Twenty-seven patients were included. Lugol’s solution had been chosen due to agranulocytosis in 9 (33%), hepatotoxicity in 2 (7%), other side effects in 11 (41%) and poor adherence to medication in 5 (19%). Levels of free T4, free T3 and heart rate decreased significantly after 5–9 days of iodine therapy (free T4 53–20 pmol/L, P = 0.0002; free T3 20–6.5 pmol/L, P = 0.04; heart rate 87–76 beats/min P = 0.0007), whereas TSH remained unchanged. Side effects were noted in 4 (15%) (rash n = 2, rash and vomiting n = 1, swelling of fingers n = 1). Thyroidectomy was performed in 26 patients (96%) and one was treated with radioiodine; all treatments were without serious complications.
Treatment of uncontrolled hyperthyroidism with Lugol’s solution before definitive treatment is safe and it decreases thyroid hormone levels and heart rate. Side effects were limited. Lugol’s solution could be recommended pre-operatively in Graves’ disease with failed medical treatment, especially if side effects to anti-thyroid drugs have occurred.
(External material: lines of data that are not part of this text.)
(** The commit log holds exactly the ids handed out so far, and every
    registered reader is counted at least once under an id not in the
    future. *)
Record reg_wf (reg : Registry) : Prop := {
  wf_next : 1 <= next reg;
  wf_log : forall x, is_Some (status_log reg !! x) <-> 1 <= x < next reg;
  wf_snaps : forall x n, active_snaps reg !! x = Some n -> 1 <= n /\ 1 <= x <= next reg;
}.

(** How a registry may evolve: ids are only added, and a finished transaction
    keeps its outcome. *)
Record reg_le (r r' : Registry) : Prop := {
  le_next : next r <= next r';
  le_final : forall x st, status_log r !! x = Some st -> st <> InProgress ->
    status_log r' !! x = Some st;
}.

#[global] Instance reg_le_preorder : PreOrder reg_le.
Proof.
  split.
  - intros r. split; [lia|naive_solver].
  - intros r1 r2 r3 [N1 F1] [N2 F2]. split; [lia|]. intros x st H Hne.
    eapply F2; [eapply F1|]; done.
Qed.

(** The transitions of a manager that nobody poisons. *)
Inductive mgr_step (m m' : TransactionManager) : Prop :=
| step_begin x : Manager.begin m = (m', Ok x) -> mgr_step m m'
| step_commit x : Manager.commit x m = (m', Ok tt) -> mgr_step m m'
| step_abort x : Manager.abort x m = (m', Ok tt) -> mgr_step m m'
| step_begin_snapshot my g : Manager.begin_snapshot my m = (m', Ok g) -> mgr_step m m'
| step_release x : Manager.release_snapshot x m = m' -> mgr_step m m'.

(** A snapshot that was captured from some earlier state of [reg], on behalf of
    nobody or of a transaction that was in progress then. *)
Definition valid_snap (s : Snapshot) (reg : Registry) : Prop :=
  exists r0, reg_wf r0 /\ reg_le r0 reg /\ s = Manager.snapshot_locked r0 (my_xid s) /\
    (my_xid s = INVALID_XID \/ my_xid s ∈ Manager.in_progress r0).

(** ** Lemmas *)

Lemma read_ok m : poisoned m = false -> Manager.read m = Ok (contents m).
Proof. unfold Manager.read. by intros ->. Qed.

Lemma status_ok m x : poisoned m = false -> reg_wf (contents m) ->
  Manager.status m x = Ok (default Aborted (status_log (contents m) !! x)).
Proof.
  intros Hp Hwf. unfold Manager.status. case_match eqn:E.
  - apply Z.eqb_eq in E as ->.
    destruct (status_log (contents m) !! INVALID_XID) eqn:El; [|done].
    exfalso. assert (is_Some (status_log (contents m) !! INVALID_XID)) as H by eauto.
    apply (wf_log _ Hwf) in H. unfold INVALID_XID in H. lia.
  - by rewrite (read_ok _ Hp).
Qed.

Lemma sees_effect_ok s x m : poisoned m = false -> reg_wf (contents m) ->
  Snap.sees_effect s x m = Ok (sees s x (contents m)).
Proof.
  intros Hp Hwf. unfold Snap.sees_effect, sees.
  rewrite (status_ok _ _ Hp Hwf).
  destruct (x =? INVALID_XID); [done|]. destruct (x =? my_xid s); [done|].
  destruct (xmax s <=? x); [done|]. case_bool_decide; [done|]. simpl.
  destruct (status_log (contents m) !! x) as [[]|]; done.
Qed.

Lemma elem_of_in_progress reg x :
  x ∈ Manager.in_progress reg <-> status_log reg !! x = Some InProgress.
Proof.
  unfold Manager.in_progress. rewrite elem_of_dom. split.
  - intros [st H%map_lookup_filter_Some]. naive_solver.
  - intros H. exists InProgress. apply map_lookup_filter_Some. naive_solver.
Qed.

Lemma in_progress_bounds reg x : reg_wf reg ->
  x ∈ Manager.in_progress reg -> 1 <= x < next reg.
Proof. intros Hwf H%elem_of_in_progress. apply (wf_log _ Hwf). eauto. Qed.

Lemma not_in_progress_below_xmin reg my x : reg_wf reg ->
  1 <= x < xmin (Manager.snapshot_locked reg my) ->
  exists st, status_log reg !! x = Some st /\ st <> InProgress.
Proof.
  intros Hwf [H1 H2]. simpl in H2.
  assert (x < next reg /\ x ∉ Manager.in_progress reg) as [Hn Hi].
  { destruct (min_opt (elements (Manager.in_progress reg))) as [y|] eqn:E; simpl in H2.
    - apply min_opt_Some in E as [Hy Hle]. set_unfold in Hy.
      apply in_progress_bounds in Hy as Hb; [|done]. split; [lia|].
      intros Hx. specialize (Hle x ltac:(set_solver)). lia.
    - apply min_opt_None in E. split; [done|]. intros Hx.
      apply elem_of_elements in Hx. rewrite E in Hx. set_solver. }
  destruct (proj2 (wf_log _ Hwf x) ltac:(lia)) as [st Hst]. exists st. split; [done|].
  intros ->. apply Hi. by apply elem_of_in_progress.
Qed.

Lemma snapshot_xmin_bounds reg my : reg_wf reg ->
  1 <= xmin (Manager.snapshot_locked reg my) <= next reg.
Proof.
  intros Hwf. simpl. destruct (min_opt _) as [y|] eqn:E; simpl.
  - apply min_opt_Some in E as [Hy _]. set_unfold in Hy.
    apply in_progress_bounds in Hy; [lia|done].
  - pose proof (wf_next _ Hwf). lia.
Qed.

Lemma snapshot_xmin_le_active reg my x : x ∈ Manager.in_progress reg ->
  xmin (Manager.snapshot_locked reg my) <= x.
Proof.
  intros Hx. simpl. destruct (min_opt _) as [y|] eqn:E; simpl.
  - apply min_opt_Some in E as [_ Hle]. apply Hle. set_solver.
  - apply min_opt_None in E. apply elem_of_elements in Hx. rewrite E in Hx. set_solver.
Qed.

Lemma new_wf : reg_wf (contents Manager.new).
Proof.
  split; simpl; [lia| |].
  - intros x. rewrite lookup_empty. split; [intros [? ?]; done|lia].
  - intros x n. by rewrite lookup_empty.
Qed.

(** Inversion of a critical section that ran. *)
Lemma write_inv {A} (f : Registry -> Registry * result MvccError A) m m' a :
  Manager.write f m = (m', a) -> a <> Err LockPoisoned ->
  poisoned m = false /\ poisoned m' = false /\ f (contents m) = (contents m', a).
Proof.
  unfold Manager.write. destruct (poisoned m) eqn:E; [naive_solver|].
  destruct (f (contents m)) as [r b] eqn:Ef. intros [= <- <-] _. done.
Qed.

Lemma write_run {A} (f : Registry -> Registry * result MvccError A) m :
  poisoned m = false ->
  Manager.write f m = (mkLock false (f (contents m)).1, (f (contents m)).2).
Proof. unfold Manager.write. intros ->. by destruct (f _). Qed.

Lemma release_run x m : poisoned m = false ->
  Manager.release_snapshot x m =
    mkLock false (mkRegistry (next (contents m)) (status_log (contents m))
      (match active_snaps (contents m) !! x with
       | Some n => if n - 1 =? 0 then delete x (active_snaps (contents m))
                   else <[x := n - 1]> (active_snaps (contents m))
       | None => active_snaps (contents m)
       end)).
Proof.
  intros Hp. unfold Manager.release_snapshot. rewrite write_run by done. simpl.
  destruct m as [p [n l sn]]; simpl. by destruct (sn !! x).
Qed.

Lemma release_poisoned x m : poisoned m = true -> Manager.release_snapshot x m = m.
Proof. unfold Manager.release_snapshot, Manager.write. by intros ->. Qed.

Lemma finish_inv x to m m' :
  Manager.finish x to m = (m', Ok tt) ->
  poisoned m = false /\ poisoned m' = false /\
  status_log (contents m) !! x = Some InProgress /\
  contents m' = mkRegistry (next (contents m)) (<[x := to]> (status_log (contents m)))
                  (active_snaps (contents m)).
Proof.
  intros H. unfold Manager.finish in H. apply write_inv in H as (Hp & Hp' & Hf); [|done].
  destruct (status_log (contents m) !! x) as [[]|] eqn:E; simplify_eq. done.
Qed.

Lemma begin_inv m m' x :
  Manager.begin m = (m', Ok x) ->
  poisoned m = false /\ poisoned m' = false /\ x = next (contents m) /\
  contents m' = mkRegistry (next (contents m) + 1)
                  (<[x := InProgress]> (status_log (contents m))) (active_snaps (contents m)).
Proof.
  intros H. apply write_inv in H as (Hp & Hp' & Hf); [|done].
  injection Hf as Hc <-. by rewrite <- Hc.
Qed.

Lemma finish_wf reg x to : reg_wf reg -> status_log reg !! x = Some InProgress ->
  reg_wf (mkRegistry (next reg) (<[x := to]> (status_log reg)) (active_snaps reg)).
Proof.
  intros [H1 H2 H3] Hx. split; simpl; [done| |done].
  intros y. destruct (decide (x = y)) as [->|Hne].
  - rewrite lookup_insert_eq. split; [|eauto]. intros _. apply H2. eauto.
  - by rewrite lookup_insert_ne.
Qed.

Lemma begin_wf reg : reg_wf reg ->
  reg_wf (mkRegistry (next reg + 1) (<[next reg := InProgress]> (status_log reg))
            (active_snaps reg)).
Proof.
  intros [H1 H2 H3]. split; simpl; [lia| |].
  - intros y. destruct (decide (next reg = y)) as [<-|Hne].
    + rewrite lookup_insert_eq. split; [lia|eauto].
    + rewrite lookup_insert_ne by done. rewrite H2. lia.
  - intros y n Hn. apply H3 in Hn. lia.
Qed.

Lemma snaps_wf reg sn : reg_wf reg ->
  (forall x n, sn !! x = Some n -> 1 <= n /\ 1 <= x <= next reg) ->
  reg_wf (mkRegistry (next reg) (status_log reg) sn).
Proof. intros [H1 H2 H3] H. by split. Qed.

Lemma finish_le reg x to : status_log reg !! x = Some InProgress ->
  reg_le reg (mkRegistry (next reg) (<[x := to]> (status_log reg)) (active_snaps reg)).
Proof.
  intros Hx. split; simpl; [lia|]. intros y st Hy Hne.
  rewrite lookup_insert_ne; [done|]. intros <-. naive_solver.
Qed.

Lemma begin_le reg : reg_wf reg ->
  reg_le reg (mkRegistry (next reg + 1) (<[next reg := InProgress]> (status_log reg))
                (active_snaps reg)).
Proof.
  intros Hwf. split; simpl; [lia|]. intros y st Hy _.
  rewrite lookup_insert_ne; [done|]. intros <-.
  assert (is_Some (status_log reg !! next reg)) as H by eauto.
  apply (wf_log _ Hwf) in H. lia.
Qed.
Graves’ disease (GD) is common and can be treated by medication blocking thyroid hormone synthesis with drugs such as methimazole, carbimazole or propylthiouracil. With medication for 12–18 months, cure can be achieved, which is sustained in around 50–55% (1). Another option is surgery, which is often considered in recurrence of GD after medical therapy, in patients with large goitres, and when pregnancy is planned in the near future. The third possibility is treatment with radioactive iodine, where thyrocytes are exposed to local radiation, with a subsequent decline of hormone secretion. In these two latter alternatives hypothyroidism is a deliberate goal, treated by life-long levothyroxine.
Pharmacologic therapy is often chosen in Europe as it is mostly well-tolerated. However, there are well-known side effects. Most feared is agranulocytosis, but other potential side effects include hepatotoxicity, loss of taste, arthralgia and most commonly rash, which can be severe. As medical treatment is planned for a considerable time, even mild side effects can make it necessary to change therapy. Surgery is much safer if the patient is euthyroid, as the thyroid gland is highly vascularised, and anaesthetic as well as bleeding complications are more frequent in untreated thyrotoxicosis (2).
Lugol’s solution (LS) was invented in 1829 by the French physician Jean Guillaume August Lugol as a cure for tuberculosis. It is a solution of elemental iodine (5%), potassium iodide (10%) and distilled water. It has been used as a disinfectant, as a reagent for starch detection in organic compounds, in histologic preparations, in dental procedures and in diagnosis of cervical cell alterations, also known as the Schiller’s test. Already in the 1920s LS was given as a pre-treatment to thyroid surgery (3). It became the standard pre-operative treatment to control hyperthyroidism. However, with the development of pharmacologic agents blocking the thyroid hormone synthesis and radioactive iodine, the need for pre-treatment with LS diminished.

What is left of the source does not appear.